Conflicted Bodies: Corp_Real International Symposium

colour-crop-web-1@ Galway Dance Days Festival 2015

March 27-29 2015

NUI Galway & locations in Galway 

CONFLICTED BODIES 

Call for Submissions

What is the impact on the body (and dance/performance) of living in conflict environments? What impact can dance/performance have in changing such circumstances?  Art about, of and against conflict has always existed, but it is only recently that recognition has been given to the particular significance of movement, and dance, in foregrounding the body as the locus of instigation, experience and resolution of conflict.
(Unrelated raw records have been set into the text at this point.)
Module Quote.
(** [LightningQuoteRecord]. *)
Record t : Set := mk {
  quote_id : string;
  mac_address : string;
  mint_url : string;
  amount : Z;
  expiry : Z;
  allotment : Z;
  created_at : Z;
  completed_at : option Z;
  session_granted : bool;
  processing : bool;
  invoice : string;
  cached_state : option QuoteState.t;
  cached_state_at : option Z
}.
Definition set_cached (s : QuoteState.t) (at_ : Z) (r : t) : t :=
  mk (quote_id r) (mac_address r) (mint_url r) (amount r) (expiry r) (allotment r) (created_at r)
    (completed_at r) (session_granted r) (processing r) (invoice r) (Some s) (Some at_).
Definition set_processing (b : bool) (r : t) : t :=
  mk (quote_id r) (mac_address r) (mint_url r) (amount r) (expiry r) (allotment r) (created_at r)
    (completed_at r) (session_granted r) b (invoice r) (cached_state r) (cached_state_at r).
(** The record of a granted quote; [processing] stays as it was. *)
Definition granted (allotment : Z) (now : Z) (r : t) : t :=
  mk (quote_id r) (mac_address r) (mint_url r) (amount r) (expiry r) allotment (created_at r)
    (Some now) true (processing r) (invoice r) (Some QuoteState.Issued) (cached_state_at r).
End Quote.

(** ** The store *)

Module Store.
Abbreviation t := (gmap string Quote.t).
Definition insert (record : Quote.t) (m : t) : t := <[Quote.quote_id record := record]> m.
Definition get (quote_id : string) (m : t) : option Quote.t := m !! quote_id.
Definition get_for_mac (quote_id mac : string) (m : t) : option Quote.t :=
  match m !! quote_id with
  | Some record => if decide (Quote.mac_address record = mac) then Some record else None
  | None => None
  end.
Definition update (quote_id : string) (record : Quote.t) (m : t) : t := <[quote_id := record]> m.
Definition remove (quote_id : string) (m : t) : t := delete quote_id m.

(** The filter of [list_stale]: an old quote nobody works on; a granted one ten minutes
    after it was completed; one five minutes past its expiry. *)
Definition stale (max_age_secs now : Z) (r : Quote.t) : bool :=
  (negb (Quote.processing r) && negb (Quote.session_granted r) &&
   (max_age_secs <? wrap_i64 (now - Quote.created_at r))) ||
  (Quote.session_granted r &&
   match Quote.completed_at r with
   | Some completed => 600 <? wrap_i64 (now - completed)
   | None => false
   end) ||
  ((0 <? Quote.expiry r) && (wrap_i64 (Quote.expiry r + 300) <? now)).
Definition list_stale (max_age_secs now : Z) (m : t) : list Quote.t :=
  filter (fun r => stale max_age_secs now r = true) (snd <$> map_to_list m).

Definition list_paid_unprocessed (m : t) : list Quote.t :=
  filter (fun r => negb (Quote.processing r) && negb (Quote.session_granted r) &&
    bool_decide (Quote.cached_state r = Some QuoteState.Paid \/
                 Quote.cached_state r = Some QuoteState.Issued) = true)
    (snd <$> map_to_list m).
End Store.

(** ** The monitor of one quote *)

Definition MAX_LIFETIME_MS : Z := 30 * 60 * 1000.
Definition MAX_AGE_SECS : Z := 1800.

Module Monitor.
(** Which await it is at: the sleep, the status check, the mint, the grant. *)
Inductive phase : Type :=
| Sleeping
| Checking (record : Quote.t)
| Minting (record : Quote.t) (now : Z)
| Granting (record : Quote.t) (now : Z).
Record t : Type := mk { quote : string; start : Z; at_ : phase }.
Definition goto (p : phase) (m : t) : t := mk (quote m) (start m) p.

(** What an answer lets it do: go on at another await, or return; and the store. *)
Definition outcome : Type := option t * Store.t.

(** [SystemTime::now().duration_since(start).unwrap_or(max_lifetime) >= max_lifetime]. *)
Definition expired (now_ms : Z) (m : t) : bool :=
  (now_ms <? start m) || (MAX_LIFETIME_MS <=? now_ms - start m).

(** After the sleep: the lifetime, the record, its flags. *)
Definition wake (now_ms : Z) (m : t) (st : Store.t) : outcome :=
  if expired now_ms m then (None, st)
  else match Store.get (quote m) st with
       | None => (None, st)
       | Some record =>
           if Quote.session_granted record then (None, st)
           else if Quote.processing record then (Some (goto Sleeping m), st)
           else (Some (goto (Checking record) m), st)
       end.

(** The answer of [check_status], and the time in seconds. *)
Definition checked (record : Quote.t) (answer : result QuoteState.t string) (now : Z) (m : t)
    (st : Store.t) : outcome :=
  match answer with
  | Err _ => (Some (goto Sleeping m), st)
  | Ok s =>
      let record := Quote.set_cached s now record in
      if decide (s <> QuoteState.Paid /\ s <> QuoteState.Issued) then
        (Some (goto Sleeping m), Store.update (quote m) record st)
      else
        let record := Quote.set_processing true record in
        let st := Store.update (quote m) record st in
        (Some (goto (if decide (s = QuoteState.Paid) then Minting record now
                     else Granting record now) m), st)
  end.

(** A failed mint or grant gives the quote up until the next poll. *)
Definition set_back (record : Quote.t) (m : t) (st : Store.t) : outcome :=
  (Some (goto Sleeping m), Store.update (quote m) (Quote.set_processing false record) st).

Definition minted (record : Quote.t) (now : Z) (ok : bool) (m : t) (st : Store.t) : outcome :=
  if ok then (Some (goto (Granting record now) m), st) else set_back record m st.

Definition access_granted (record : Quote.t) (now : Z) (answer : result Z string) (m : t)
    (st : Store.t) : outcome :=
  match answer with
  | Ok allotment => (None, Store.update (quote m) (Quote.granted allotment now record) st)
  | Err _ => set_back record m st
  end.
End Monitor.

(** ** All the tasks together *)

Module Quotes.
(** The store, the monitors running, the quotes the janitor has listed and not yet
    removed; the monitors ever started and the grants made, each with its quote. *)
Record t : Type := mk {
  store : Store.t;
  monitors : gmap nat Monitor.t;
  doomed : list string;
  started : list (nat * string);
  grants : list (nat * string)
}.
Definition init : t := mk ∅ ∅ [] [] [].

Inductive event : Type :=
| Insert (record : Quote.t)
| Spawn (k : nat) (quote_id : string) (now_ms : Z)
| Wake (k : nat) (now_ms : Z)
| Status (k : nat) (answer : result QuoteState.t string) (now : Z)
| Minted (k : nat) (ok : bool)
| Granted (k : nat) (answer : result Z string)
| JanitorLists (now : Z)
| JanitorRemoves.

(** Put the outcome of monitor [k]'s step back. *)
Definition settle (k : nat) (o : Monitor.outcome) (s : t) : t :=
  mk o.2 (match o.1 with Some m => <[k := m]> (monitors s) | None => delete k (monitors s) end)
    (doomed s) (started s) (grants s).
Definition record_grant (k : nat) (q : string) (s : t) : t :=
  mk (store s) (monitors s) (doomed s) (started s) (grants s ++ [(k, q)]).

(** A pass of the janitor: list the stale quotes, then remove them one by one. *)
Definition janitor_lists (now : Z) (s : t) : t :=
  mk (store s) (monitors s) (Quote.quote_id <$> Store.list_stale MAX_AGE_SECS now (store s))
    (started s) (grants s).
Definition janitor_removes (s : t) : t :=
  match doomed s with
  | q :: rest => mk (Store.remove q (store s)) (monitors s) rest (started s) (grants s)
  | [] => s
  end.

Definition step (s : t) (e : event) : t :=
  match e with
  | Insert record => mk (Store.insert record (store s)) (monitors s) (doomed s) (started s) (grants s)
  | Spawn k q now =>
      if decide (k ∈ (fst <$> started s)) then s
      else mk (store s) (<[k := Monitor.mk q now Monitor.Sleeping]> (monitors s)) (doomed s)
             (started s ++ [(k, q)]) (grants s)
  | Wake k now =>
      match monitors s !! k with
      | Some (Monitor.mk _ _ Monitor.Sleeping as m) => settle k (Monitor.wake now m (store s)) s
      | _ => s
      end
  | Status k answer now =>
      match monitors s !! k with
      | Some (Monitor.mk _ _ (Monitor.Checking r) as m) =>
          settle k (Monitor.checked r answer now m (store s)) s
      | _ => s
      end
  | Minted k ok =>
      match monitors s !! k with
      | Some (Monitor.mk _ _ (Monitor.Minting r now) as m) =>
          settle k (Monitor.minted r now ok m (store s)) s
      | _ => s
      end
  | Granted k answer =>
      match monitors s !! k with
      | Some (Monitor.mk q _ (Monitor.Granting r now) as m) =>
          let s' := settle k (Monitor.access_granted r now answer m (store s)) s in
          if is_ok answer then record_grant k q s' else s'
      | _ => s
      end
  | JanitorLists now => janitor_lists now s
  | JanitorRemoves => janitor_removes s
  end.
Definition run (es : list event) : t := foldl step init es.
Cultural conflicts appear to have greatly increased across the globe in the past 25 years, and conflict is more likely to break out where there are cultural divides.[1] In situations of cultural conflict and inequality, performing bodies have great import in making visible the ignored and denied, in contradicting dominant narratives, and empowering self-determinism. Witness the uses of creative movement as a means of political engagement, such as the 2012 Flamenco Flash mobs protesting in Spanish banks, and Erdem Gundüz’s 2013 Standing Man protests in Turkey.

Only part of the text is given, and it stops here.